EXERCISE INPUTS Start Marker

Lemma ingress_winv_step c w w' : wstep w w' -> winv c w -> winv c w'.
Proof.
  intros [a Ha] Hi. destruct a as [rq|i e|v|st|]; cbn in Ha.
  - injection Ha as <-. destruct Hi as [H1 H2 H3 H4 H5 H6 H7 H8 H9].
    assert (Hlk : forall j rq1 p1, (w_pool w ++ [(rq, PArrive)]) !! j = Some (rq1, p1) -> w_pool w !! j = Some (rq1, p1) \/ p1 = PArrive).
    { intros j rq1 p1 [Hj|[_ Hj]]%lookup_app_Some; [by left|]. apply list_lookup_singleton_Some in Hj as [_ [= _ <-]]. by right. }
    assert (Hct : forall f, f (rq, PArrive) = false -> count f (w_pool w ++ [(rq, PArrive)]) = count f (w_pool w)).
    { intros f Hf. rewrite count_app, count_cons, Hf. unfold count at 2. cbn. lia. }
    split; cbn [w_sv w_pool]; try done.
    + by rewrite Hct.
    + intros a c' n. rewrite Hct by done. apply H5.
    + intros j rq1 p1 a [Hj| ->]%Hlk Hs; [by eapply H6|done].
    + intros j rq1 p1 g [Hj| ->]%Hlk Hs; [by eapply H8|done].
    + intros j rq1 p1 g k [Hj| ->]%Hlk Hs; [by eapply H9|done].
  - destruct (w_pool w !! i) as [[rq p]|] eqn:El; [|done]. destruct (advance _ _ _ _) as [[sv' p']|] eqn:Ea; [|done].
    injection Ha as <-. by eapply winv_advance.
  - injection Ha as <-. destruct Hi. by split.
  - injection Ha as <-. destruct Hi as [H1 H2 H3 H4 H5 H6 H7 H8 H9].
    split; cbn [w_sv w_pool]; try done; unfold reload_build, set_gens; cbn; rewrite ?length_app; cbn; try lia.
    + intros i rq p g Hl Hg. specialize (H8 _ _ _ _ Hl Hg). lia.
    + intros i rq p g k Hl Hg. eapply authenticated_mono; [|by eapply H9]. intros s.
      unfold store_of. cbn. destruct (sv_gens (w_sv w) !! g) as [sn|] eqn:Eg; [|done].
      by rewrite (lookup_app_l_Some _ _ _ _ Eg).
  - injection Ha as <-. destruct Hi as [H1 H2 H3 H4 H5 H6 H7 H8 H9].
    split; cbn [w_sv w_pool]; try done; unfold reload_publish, set_gens; cbn. lia.
Qed.

Lemma New_winv cfg now store router sv : Ingress.New cfg now store router = Some sv ->
  winv (Z.max (MaxInflightRequests (c_Server cfg)) 1) (mkWorld sv []).
Proof.
  unfold Ingress.New. destruct (if f_leb (GlobalRequestsPerSecond _) _ || _ then _ else _) as [rps burst].
  destruct (if f_leb (PreauthRequestsPerSecond _) _ || _ then _ else _) as [prps pburst].
  destruct (NewBucket rps burst); [|done]. destruct (NewSourceRegistry _ _ _); [|done].
  destruct (NewBucket _ 3); [|done]. intros [= <-].
  split; cbn; try done; try lia.
  split; intros a [? Ha]; discriminate Ha.
Qed.

(** ** Every request is answered *)

(** Operations left at each point. *)
Definition steps_left p : nat :=
  match p with
  | PArrive => 11 | PSource => 10 | PGlobal => 9 | PSnap => 8 | PAuth _ => 7
  | PFor _ _ => 6 | PRate _ _ _ => 5 | PConc _ _ _ => 4 | PServe _ _ _ _ => 3 | PReleaseKey _ _ _ => 2
  | PAuthLog _ => 3 | PWarn _ | PCount => 2 | PRelease _ => 1 | PDone _ => 0
  end.

Lemma advance_decreases rq e sv p sv' p' : advance rq e sv p = Some (sv', p') -> (steps_left p' < steps_left p)%nat.
Proof. destruct p; cbn [advance]; repeat case_match; intros; simplify_eq; cbn; lia. Qed.

(** No request ever waits: the only receives are the releases, and what they
    receive is the request's own token. *)
Lemma advance_enabled c w i rq p e : winv c w -> w_pool w !! i = Some (rq, p) -> (0 < steps_left p)%nat ->
  is_Some (advance rq e (w_sv w) p).
Proof.
  intros Hi Hl Hp. destruct p; cbn [advance]; try (repeat case_match; eauto; fail); try (cbn in Hp; lia).
  - pose proof (wv_gens _ _ Hi _ _ _ g Hl eq_refl) as Hg.
    destruct (lookup_lt_is_Some_2 _ _ Hg) as [sn ->]. destruct (For _ _ _) as [[r h] ks]. eauto.
  - destruct tok; [|eauto]. destruct (wv_held _ _ Hi _ _ _ _ Hl eq_refl) as (cc & n & Hc & Hn).
    rewrite Hc. unfold Release. rewrite Hn. destruct (wv_tokens _ _ Hi _ _ _ Hc Hn) as [-> _].
    assert (0 < count (holds_slot (ks_Concur ks)) (w_pool w))%nat.
    { eapply count_pos; [done|]. unfold holds_slot. by apply bool_decide_true. }
    destruct (Z.ltb_spec 0 (Z.of_nat (count (holds_slot (ks_Concur ks)) (w_pool w)))); [eauto|lia].
  - rewrite (wv_inflight _ _ Hi).
    assert (0 < count (fun x : request * phase => holds_inflight x.2) (w_pool w))%nat by (by eapply count_pos).
    destruct (Z.ltb_spec 0 (Z.of_nat (count (fun x : request * phase => holds_inflight x.2) (w_pool w)))); [eauto|lia].
Qed.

EXERCISE INPUTS End Marker

YOUR OBJECTIVE: Exact copies of all the lines above are required.

REPLY TO THE EXERCISE:
Lemma ingress_winv_step c w w' : wstep w w' -> winv c w -> winv c w'.
Proof.
  intros [a Ha] Hi. destruct a as [rq|i e|v|st|]; cbn in Ha.
  - injection Ha as <-. destruct Hi as [H1 H2 H3 H4 H5 H6 H7 H8 H9].
    assert (Hlk : forall j rq1 p1, (w_pool w ++ [(rq, PArrive)]) !! j = Some (rq1, p1) -> w_pool w !! j = Some (rq1, p1) \/ p1 = PArrive).
    { intros j rq1 p1 [Hj|[_ Hj]]%lookup_app_Some; [by left|]. apply list_lookup_singleton_Some in Hj as [_ [= _ <-]]. by right. }
    assert (Hct : forall f, f (rq, PArrive) = false -> count f (w_pool w ++ [(rq, PArrive)]) = count f (w_pool w)).
    { intros f Hf. rewrite count_app, count_cons, Hf. unfold count at 2. cbn. lia. }
    split; cbn [w_sv w_pool]; try done.
    + by rewrite Hct.
    + intros a c' n. rewrite Hct by done. apply H5.
    + intros j rq1 p1 a [Hj| ->]%Hlk Hs; [by eapply H6|done].
    + intros j rq1 p1 g [Hj| ->]%Hlk Hs; [by eapply H8|done].
    + intros j rq1 p1 g k [Hj| ->]%Hlk Hs; [by eapply H9|done].
  - destruct (w_pool w !! i) as [[rq p]|] eqn:El; [|done]. destruct (advance _ _ _ _) as [[sv' p']|] eqn:Ea; [|done].
    injection Ha as <-. by eapply winv_advance.
  - injection Ha as <-. destruct Hi. by split.
  - injection Ha as <-. destruct Hi as [H1 H2 H3 H4 H5 H6 H7 H8 H9].
    split; cbn [w_sv w_pool]; try done; unfold reload_build, set_gens; cbn; rewrite ?length_app; cbn; try lia.
    + intros i rq p g Hl Hg. specialize (H8 _ _ _ _ Hl Hg). lia.
    + intros i rq p g k Hl Hg. eapply authenticated_mono; [|by eapply H9]. intros s.
      unfold store_of. cbn. destruct (sv_gens (w_sv w) !! g) as [sn|] eqn:Eg; [|done].
      by rewrite (lookup_app_l_Some _ _ _ _ Eg).
  - injection Ha as <-. destruct Hi as [H1 H2 H3 H4 H5 H6 H7 H8 H9].
    split; cbn [w_sv w_pool]; try done; unfold reload_publish, set_gens; cbn. lia.
Qed.

Lemma New_winv cfg now store router sv : Ingress.New cfg now store router = Some sv ->
  winv (Z.max (MaxInflightRequests (c_Server cfg)) 1) (mkWorld sv []).
Proof.
  unfold Ingress.New. destruct (if f_leb (GlobalRequestsPerSecond _) _ || _ then _ else _) as [rps burst].
  destruct (if f_leb (PreauthRequestsPerSecond _) _ || _ then _ else _) as [prps pburst].
  destruct (NewBucket rps burst); [|done]. destruct (NewSourceRegistry _ _ _); [|done].
  destruct (NewBucket _ 3); [|done]. intros [= <-].
  split; cbn; try done; try lia.
  split; intros a [? Ha]; discriminate Ha.
Qed.

(** ** Every request is answered *)

(** Operations left at each point. *)
Definition steps_left p : nat :=
  match p with
  | PArrive => 11 | PSource => 10 | PGlobal => 9 | PSnap => 8 | PAuth _ => 7
  | PFor _ _ => 6 | PRate _ _ _ => 5 | PConc _ _ _ => 4 | PServe _ _ _ _ => 3 | PReleaseKey _ _ _ => 2
  | PAuthLog _ => 3 | PWarn _ | PCount => 2 | PRelease _ => 1 | PDone _ => 0
  end.

Lemma advance_decreases rq e sv p sv' p' : advance rq e sv p = Some (sv', p') -> (steps_left p' < steps_left p)%nat.
Proof. destruct p; cbn [advance]; repeat case_match; intros; simplify_eq; cbn; lia. Qed.

(** No request ever waits: the only receives are the releases, and what they
    receive is the request's own token. *)
Lemma advance_enabled c w i rq p e : winv c w -> w_pool w !! i = Some (rq, p) -> (0 < steps_left p)%nat ->
  is_Some (advance rq e (w_sv w) p).
Proof.
  intros Hi Hl Hp. destruct p; cbn [advance]; try (repeat case_match; eauto; fail); try (cbn in Hp; lia).
  - pose proof (wv_gens _ _ Hi _ _ _ g Hl eq_refl) as Hg.
    destruct (lookup_lt_is_Some_2 _ _ Hg) as [sn ->]. destruct (For _ _ _) as [[r h] ks]. eauto.
  - destruct tok; [|eauto]. destruct (wv_held _ _ Hi _ _ _ _ Hl eq_refl) as (cc & n & Hc & Hn).
    rewrite Hc. unfold Release. rewrite Hn. destruct (wv_tokens _ _ Hi _ _ _ Hc Hn) as [-> _].
    assert (0 < count (holds_slot (ks_Concur ks)) (w_pool w))%nat.
    { eapply count_pos; [done|]. unfold holds_slot. by apply bool_decide_true. }
    destruct (Z.ltb_spec 0 (Z.of_nat (count (holds_slot (ks_Concur ks)) (w_pool w)))); [eauto|lia].
  - rewrite (wv_inflight _ _ Hi).
    assert (0 < count (fun x : request * phase => holds_inflight x.2) (w_pool w))%nat by (by eapply count_pos).
    destruct (Z.ltb_spec 0 (Z.of_nat (count (fun x : request * phase => holds_inflight x.2) (w_pool w)))); [eauto|lia].
Qed.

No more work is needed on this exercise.